Only some lines are wanted. Transcribe, exactly, the lines below from the line with "unfold Segment.clear. destruct" up to and including the line with "Proof. apply keeps_check. Qed.".

::: GIVEN INFORMATION :::

(* ===== verification/CacheSlots.v ===== *)
(** * What evictions do to the hashtable

    The policies that drop segments change the hashtable by [remove] alone:
    whatever [remove] keeps, a reservation that evicts keeps. So the entries it
    leaves are in the slots where they were, which is what a [SlotRef] taken
    before a reservation relies on. *)
From S2P Require Import Prelude Packing Atomics Table TableSpec TableThms HashIface HashSeq HashProbe.
From S2P Require Import KvItem KvItemSpec TtlBuckets Eviction SegState SegHeader SegHeaderSpec Segment SegmentSpec Segments.
From S2P Require Import Segcache HeapRules HeapShape HeapContents HeapDrain HeapClear HeapItems HeapEvict.

(** ** Programs that keep a property of the hashtable *)

Section Keeps.
Context {H : Type} (P : H -> Prop).
Implicit Types (w : World H).

Definition keeps {A} (m : @M H A) : Prop :=
  forall w a w', m w = Some (a, w') -> P (hashtable w) -> P (hashtable w').

Lemma keeps_ret {A} (a : A) : keeps (mret a).
Proof. intros w b w' E. by injection E as _ <-. Qed.

Lemma keeps_bind {A B} (m : @M H A) (k : A -> @M H B) :
  keeps m -> (forall a, keeps (k a)) -> keeps (x ← m; k x).
Proof.
  intros Hm Hk w b w2. unfold mbind, m_bind. destruct (m w) as [[a w1]|] eqn:E; [|done].
  intros E2 Hp. eapply Hk; [exact E2|]. by eapply Hm.
Qed.

Lemma keeps_crash {A} : keeps (crash (A := A)).
Proof. by intros w a w' [=]. Qed.

Lemma keeps_gets {A} (f : World H -> A) : keeps (gets f).
Proof. intros w a w' E. by injection E as _ <-. Qed.

Lemma keeps_modify f : (forall w, hashtable (f w) = hashtable w) -> keeps (modify f).
Proof. intros Hf w a w' E. injection E as _ <-. by rewrite Hf. Qed.

Lemma keeps_lift {A} (x : option A) : keeps (lift x).
Proof. intros w a w'. unfold lift. destruct x; [|done]. intros E. by injection E as _ <-. Qed.

Lemma keeps_on id {A} (p : prog SegmentHeader A) : keeps (on id p).
Proof.
  intros w a w'. unfold on. destruct (header_at id w); [|done]. cbn. destruct (run p _) as [[b h]|]; [|done].
  intros E. by injection E as _ <-.
Qed.

Lemma keeps_field id {A} (f : SegmentHeader -> A) : keeps (field id f).
Proof. intros w a w'. unfold field. destruct (header_at id w); [|done]. intros E. by injection E as _ <-. Qed.

Lemma keeps_bucket_field b {A} (f : TtlBucket -> A) : keeps (bucket_field b f).
Proof. intros w a w'. unfold bucket_field. destruct (buckets w !! b); [|done]. intros E. by injection E as _ <-. Qed.

Lemma keeps_set_bucket b f : keeps (set_bucket b f).
Proof. intros w a w'. unfold set_bucket. destruct (buckets w !! b); [|done]. intros E. by injection E as _ <-. Qed.

Lemma keeps_check x : keeps (check x).
Proof. destruct x; [apply keeps_ret|apply keeps_crash]. Qed.

(** A program that returns, and keeps [P]. *)
Lemma wp_keeps {A} (m : @M H A) Q w :
  keeps m -> P (hashtable w) -> wp m Q w -> wp m (fun a w' => P (hashtable w') /\ Q a w') w.
Proof. intros Hm Hp. unfold wp. destruct (m w) as [[a w']|] eqn:E; [|done]. intros HQ. split; [by eapply Hm|done]. Qed.
End Keeps.

Create HintDb keeps.
#[export] Hint Resolve keeps_ret keeps_crash keeps_gets keeps_lift keeps_on keeps_field keeps_bucket_field
  keeps_set_bucket keeps_check : keeps.

(** The cases of a program, and what is known of its parts. *)
Ltac keeps := repeat first
  [ progress intros
  | solve [auto with keeps]
  | apply keeps_bind
  | apply keeps_modify; done
  | match goal with
    | |- keeps _ (let '(_, _) := ?x in _) => destruct x
    | |- keeps _ (match ?x with _ => _ end) => destruct x
    end ].

(** ** Evictions that drop segments *)

Section Dropping.
Context (integrity debug_assertions : bool).
Context {H : Type} {HT : Hashtable H} (hash_key : bytes -> Z) (crc32 : bytes -> Z).
Context (cfg : Config) (now : Z).
Context (P : H -> Prop) (HP : forall h k l, P h -> P (remove h k l).2).

Abbreviation keeps := (keeps P).

(** *** Clearing *)

Lemma clear_item_keeps off (s : Segment) (h : H) flow :
  clear_item integrity debug_assertions off (s, h) = Some flow -> P h ->
  match flow with Continue _ st | Stop st _ => P st.2 end.
Proof.
  unfold clear_item. destruct (get_item_at integrity off s) as [item|]; [|done]. cbn [mbind option_bind].
  destruct (_ && _); [intros E Hp; by injection E as <-|].
  destruct (guard _); [|done]. cbn [mbind option_bind]. destruct (debug_assert _ _); [|done]. cbn [mbind option_bind].
  set (k := KvItem.key integrity item). set (l := location s off). pose proof (HP h k l) as Hr.
  assert (exists r, (if is_none (get_item_frequency h k l) then Some (s, h)
    else let '(removed, h) := remove h k l in
         if removed : bool then s ← remove_item_at integrity off s; Some (s, h) else Some (s, h)) = r /\
    (P h -> forall s1 h1, r = Some (s1, h1) -> P h1)) as (r & -> & Hr').
  { eexists. split; [done|]. intros Hp s1 h1. destruct (is_none _); [intros E; by injection E as _ <-|].
    specialize (Hr Hp). destruct (remove h k l) as [[|] h']; [|intros E; by injection E as _ <-].
    destruct (remove_item_at integrity off s); [|done]. intros E. by injection E as _ <-. }
  destruct r as [[s1 h1]|]; [|done]. cbn [mbind option_bind].
  destruct (debug_assert _ (0 <=? live_items _)); [|done]. cbn [mbind option_bind].
  destruct (debug_assert _ _); [|done]. cbn [mbind option_bind].
  intros E Hp. injection E as <-. by eapply Hr'.
Qed.

Lemma scan_keeps fuel mo off (s s' : Segment) (h h' : H) r r' :
  scan fuel mo (clear_item integrity debug_assertions) r off (s, h) = Some (s', h', r') -> P h -> P h'.
Proof.
  revert off s h. induction fuel as [|fuel IH]; intros off s h; cbn [scan]; [done|].
  destruct (mo <? off); [intros E; by injection E as _ <- _|].
  destruct (clear_item _ _ _ _) as [flow|] eqn:Ef; [|done]. cbn [mbind option_bind]. intros E Hp.
  pose proof (clear_item_keeps _ _ _ _ Ef Hp) as Hf. destruct flow as [off' [s1 h1]|[s1 h1] r1].
  - by eapply IH.
  - injection E as _ <- _. exact Hf.
Qed.

Lemma clear_keeps (s s' : Segment) (h h' : H) :
  Segment.clear integrity debug_assertions s h = Some (s', h') -> P h -> P h'.
Proof.
  unfold Segment.clear. destruct (assert_draining _ _); [|done]. cbn [mbind option_bind].
  destruct (scan _ _ _ _ _ _) as [[[s1 h1] []]|] eqn:E; [|done]. cbn [mbind option_bind].
  destruct (on_header _ _) as [[? s2]|]; [|done]. cbn [mbind option_bind].
  intros E2. injection E2 as _ <-. by eapply scan_keeps.
Qed.

Lemma keeps_debug_check x : keeps (debug_check debug_assertions x).
Proof. apply keeps_check. Qed.

Lemma keeps_view id : keeps (view integrity id).
Proof.
  intros w a w'. unfold view. destruct (id <=? 0); [done|].
  destruct (headers w !! idx id), (datas w !! idx id); try (intros E; by injection E as _ <-).
  destruct (check_magic _ _); [intros E; by injection E as _ <-|done].
Qed.

Lemma keeps_clear_in_place id : keeps (clear_in_place integrity debug_assertions id).
Proof.
  intros w a w' E Hp. revert E. unfold clear_in_place, mbind, m_bind.
  destruct (view integrity id w) as [[s w1]|] eqn:Ev; [|done].
  pose proof (keeps_view _ _ _ _ Ev Hp) as Hp1.
  unfold unwrap_view, lift. destruct s as [s|]; [|done]. cbn [mbind option_bind].
  unfold gets. destruct (Segment.clear integrity debug_assertions s (hashtable w1)) as [[s2 h2]|] eqn:Ec; [|done].
  cbn. intros E. injection E as _ <-. cbn. by eapply clear_keeps.
Qed.

#[local] Hint Resolve keeps_debug_check keeps_view keeps_clear_in_place : keeps.

Lemma keeps_unlink id : keeps (unlink id).
Proof. unfold unlink. keeps. Qed.

Lemma keeps_push_freed id : keeps (push_freed id).
Proof. by apply keeps_modify. Qed.

#[local] Hint Resolve keeps_unlink keeps_push_freed : keeps.

Lemma keeps_return_segment id : keeps (return_segment cfg id).
Proof. unfold return_segment. keeps. Qed.

Lemma keeps_leave_pool id : keeps (leave_pool debug_assertions id).
Proof. unfold leave_pool. keeps. Qed.

#[local] Hint Resolve keeps_return_segment keeps_leave_pool : keeps.

Lemma keeps_recycle id : keeps (recycle integrity debug_assertions cfg id).
Proof. unfold recycle. keeps. Qed.

Lemma keeps_condemn id next prev : keeps (condemn integrity debug_assertions cfg id next prev).
Proof. unfold condemn. keeps. Qed.

Lemma keeps_wait_pins id : keeps (wait_pins id).
Proof. unfold wait_pins. keeps. Qed.

#[local] Hint Resolve keeps_recycle keeps_condemn keeps_wait_pins : keeps.

Lemma keeps_claim_for_drain id : keeps (claim_for_drain id).
Proof. unfold claim_for_drain. keeps. Qed.

Lemma keeps_finalize_drained id : keeps (finalize_drained integrity debug_assertions cfg id).
Proof. unfold finalize_drained. keeps. Qed.

#[local] Hint Resolve keeps_claim_for_drain keeps_finalize_drained : keeps.

Lemma keeps_clear_segment id : keeps (clear_segment integrity debug_assertions cfg id).
Proof. unfold clear_segment. keeps. Qed.

Lemma keeps_lock_sealed id : keeps (lock_sealed_in_bucket id).
Proof. unfold lock_sealed_in_bucket, is_sealed_member. keeps. Qed.

Lemma keeps_advance_head b prev next : keeps (advance_head b prev next).
Proof. unfold advance_head. keeps. Qed.

Lemma keeps_drain_one b id next prev : keeps (drain_one integrity debug_assertions cfg b id next prev).
Proof. unfold drain_one. keeps. Qed.

#[local] Hint Resolve keeps_clear_segment keeps_lock_sealed keeps_advance_head keeps_drain_one : keeps.

(** *** Expiry and eviction *)

Lemma keeps_expired id : keeps (expired now id).
Proof. unfold expired. keeps. Qed.

#[local] Hint Resolve keeps_expired : keeps.

Lemma keeps_drain_from fuel b ex freed cursor :
  keeps (drain_from integrity debug_assertions cfg now fuel b ex freed cursor).
Proof. revert freed cursor. induction fuel as [|fuel IH]; intros freed cursor; cbn [drain_from]; unfold unwrap_view; keeps. Qed.

#[local] Hint Resolve keeps_drain_from : keeps.

Lemma keeps_drain_buckets ex bs : keeps (drain_buckets integrity debug_assertions cfg now ex bs).
Proof. induction bs as [|b bs IH]; cbn [drain_buckets]; unfold drain_chain; keeps. Qed.

#[local] Hint Resolve keeps_drain_buckets : keeps.

Lemma keeps_expire : keeps (Segments.expire integrity debug_assertions cfg now).
Proof. unfold Segments.expire, all_buckets. keeps. Qed.

Lemma keeps_evict_dropping : keeps (evict_dropping integrity debug_assertions cfg now).
Proof.
  unfold evict_dropping. apply keeps_bind; [|keeps].
  intros w a w'. unfold least_valuable. destruct (Eviction.least_valuable_seg _ _ _ _) as [[seg e]|]; [|done].
  cbn. intros E. by injection E as _ <-.
Qed.

#[local] Hint Resolve keeps_expire keeps_evict_dropping : keeps.

Lemma keeps_evict_one : drops cfg = true -> keeps (evict_one integrity debug_assertions hash_key cfg now).
Proof.
  intros Hd. assert (keeps (evict_policy integrity debug_assertions hash_key cfg now)) as Hp.
  { unfold evict_policy. unfold drops in Hd. destruct (Segments.policy cfg); try done; keeps. }
  unfold evict_one. keeps.
Qed.

(** ** Reservations *)

Lemma keeps_reserve_free : keeps (reserve_free integrity debug_assertions cfg now).
Proof.
  unfold reserve_free. apply keeps_bind; [|keeps]. intros w a w'. unfold steal_free.
  destruct (free_queue w); intros E; by injection E as _ <-.
Qed.

Lemma keeps_release_unused id : keeps (release_unused cfg id).
Proof. unfold release_unused. keeps. Qed.

Lemma keeps_try_alloc_item id size : keeps (try_alloc_item debug_assertions cfg id size).
Proof. unfold try_alloc_item. keeps. Qed.

Lemma keeps_seal_tail b t id : keeps (seal_tail debug_assertions b t id).
Proof. unfold seal_tail. keeps. Qed.

Lemma keeps_first_tail b id : keeps (first_tail debug_assertions b id).
Proof. unfold first_tail. keeps. Qed.

Lemma keeps_stale_tail b o : keeps (stale_tail b o).
Proof. unfold stale_tail. keeps. Qed.

#[local] Hint Resolve keeps_reserve_free keeps_release_unused keeps_try_alloc_item keeps_seal_tail keeps_first_tail
  keeps_stale_tail : keeps.

Lemma keeps_try_expand b o : keeps (try_expand integrity debug_assertions cfg now b o).
Proof. unfold try_expand, set_ttl. keeps. Qed.

#[local] Hint Resolve keeps_try_expand : keeps.

Lemma keeps_reserve b size : keeps (reserve integrity debug_assertions cfg now b size).
Proof.
  unfold reserve. destruct (_ <? _); [keeps|]. apply keeps_bind; [keeps|]. intros free.
  generalize (S (S (length free))) as fuel. induction fuel as [|fuel IH]; cbn [reserve_loop]; keeps.
Qed.
End Dropping.

(** ** Slots *)

Section Slots.
Context (integrity debug_assertions : bool) (hash_key crc32 : bytes -> Z) (cfg : Config) (now : Z).

#[local] Hint Extern 0 (Hashtable (Index unit)) => exact (index_hashtable hash_key) : typeclass_instances.

Abbreviation entry_at := (HashSeq.entry_at hash_key).

(** The entries of [t'] are entries of [t], in the same slots. *)
Record thinned (t t' : Index unit) : Prop := {
  th_inv : index_inv hash_key t';
  th_table : table t' = table t;
  th_entry k l c : entry_at t' k l = Some c -> entry_at t k l = Some c
}.

Lemma thinned_refl t : index_inv hash_key t -> thinned t t.
Proof. done. Qed.

Lemma thinned_remove t t' k l : thinned t t' -> thinned t (remove t' k l).2.
Proof.
  intros [Hi Ht He]. rewrite remove_entry. destruct (entry_at t' k l) as [c|] eqn:E; [|done]. cbn [snd]. split.
  - eapply updated_inv; [done|done|by vm_compute|]. done.
  - exact Ht.
  - intros k' l' c'. rewrite (entry_at_unlinked hash_key t' k l) by done. destruct (l' =? l); [done|apply He].
Qed.

Lemma keeps_reserve_and_define t fuel key value optional secs :
  drops cfg = true ->
  keeps (thinned t) (reserve_and_define integrity debug_assertions hash_key crc32 fuel cfg now key value optional secs).
Proof.
  intros Hd. pose proof (fun h k l => thinned_remove t h k l) as HP.
  pose proof (keeps_evict_one integrity debug_assertions hash_key cfg now (thinned t) HP Hd) as Hev.
  pose proof (keeps_reserve integrity debug_assertions cfg now (thinned t)) as Hre.
  assert (keeps (thinned t) (run_evict integrity debug_assertions hash_key cfg now)) as Hrun.
  { unfold run_evict. apply keeps_bind; [exact Hev|]. keeps. }
  assert (forall freed, keeps (thinned t) (wait_for_running_evictions freed)) as Hwait.
  { intros freed. unfold wait_for_running_evictions. keeps. }
  assert (forall r pool, keeps (thinned t) (label_pool r pool)) as Hlabel by (intros r [|]; cbn [label_pool]; keeps).
  assert (forall r, keeps (thinned t) (define_reserved integrity crc32 r key value optional)) as Hdef.
  { intros r. by apply keeps_modify. }
  unfold reserve_and_define, route. unfold drops in Hd.
  assert (forall pool laps retries size, keeps (thinned t) (reserve_retry integrity debug_assertions hash_key crc32 cfg now
    laps retries key value optional secs size pool)) as Hretry.
  { intros pool laps. induction laps as [|laps IH]; intros retries size; cbn [reserve_retry]; keeps. }
  destruct (Segments.policy cfg); try done; keeps.
Qed.
End Slots.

:::

• _RESPONSE BELOW_
  unfold Segment.clear. destruct (assert_draining _ _); [|done]. cbn [mbind option_bind].
  destruct (scan _ _ _ _ _ _) as [[[s1 h1] []]|] eqn:E; [|done]. cbn [mbind option_bind].
  destruct (on_header _ _) as [[? s2]|]; [|done]. cbn [mbind option_bind].
  intros E2. injection E2 as _ <-. by eapply scan_keeps.
Qed.

Lemma keeps_debug_check x : keeps (debug_check debug_assertions x).
Proof. apply keeps_check. Qed.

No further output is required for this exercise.